Lemma normalize_excludes_witness :
  parsed example_args
  ∧ example_args !! "excludes" = Some (VList ["src/../lib"; "lib"; "/opt/x"])
  ∧ ∃ args' result,
      normalize_args_for_analyze example_args w0 = (Returned args', w0)
      ∧ args' !! "excludes" = Some (VList result)
      ∧ Forall (λ p, posixpath.isabs p = true) result
      ∧ NoDup result
      ∧ (∀ p, p ∈ result ↔
              ∃ entry, entry ∈ ["src/../lib"; "lib"; "/opt/x"]
                       ∧ p = os_path_abspath entry)
      ∧ length result
        = size (list_to_set (os_path_abspath <$> ["src/../lib"; "lib"; "/opt/x"])
                : gset string).
Proof.
  split; [apply example_args_parsed|]. split; [by vm_compute|].
  apply (normalize_excludes example_args ["src/../lib"; "lib"; "/opt/x"] w0);
    [apply example_args_parsed|by vm_compute].
Defined.

Lemma normalize_idempotent_witness :
  parsed example_args
  ∧ ∃ once twice excludes1 excludes2,
      normalize_args_for_analyze example_args w0 = (Returned once, w0)
      ∧ normalize_args_for_analyze once w0 = (Returned twice, w0)
      ∧ (∀ name, name ≠ "excludes" → twice !! name = once !! name)
      ∧ once !! "excludes" = Some (VList excludes1)
      ∧ twice !! "excludes" = Some (VList excludes2)
      ∧ excludes2 ≡ₚ excludes1
      ∧ os_path_abspath <$> excludes1 = excludes1
      ∧ NoDup excludes1.
Proof.
  split; [apply example_args_parsed|].
  apply (normalize_idempotent example_args w0), example_args_parsed.
Defined.

(** The example run: the two relative entries resolve to the same directory. *)
Example normalize_example :
  (args ← normalize_args_for_analyze example_args; mret (args !! "excludes")) w0
  = (Returned (Some (VList ["/home/user/project/lib"; "/opt/x"])), w0).
Proof. by vm_compute. Qed.

(** ** Validation *)

Section validate.
Import argparse.
Context `{Environment} `{HelpFormatter}.

Lemma exit_run {A} status w :
  exit (A:=A) status None w = (Raised (SystemExit status), w).
Proof. done. Qed.

Lemma error_run {A} parser message w :
  error (A:=A) parser message w
  = (Raised (SystemExit 2),
     mkWorld (stdout w)
             (stderr w +:+ format_usage parser
              +:+ prog parser +:+ ": error: " +:+ message +:+ nl)).
Proof.
  unfold error, exit, write_stderr, mbind, Py_bind, raise. cbn [stdout stderr].
  by rewrite str_app_assoc.
Qed.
********
### EXERCISE DETAILS
Only the number is wanted: count the lines of the records that hold the word "parser".

### EXERCISE RESULT
4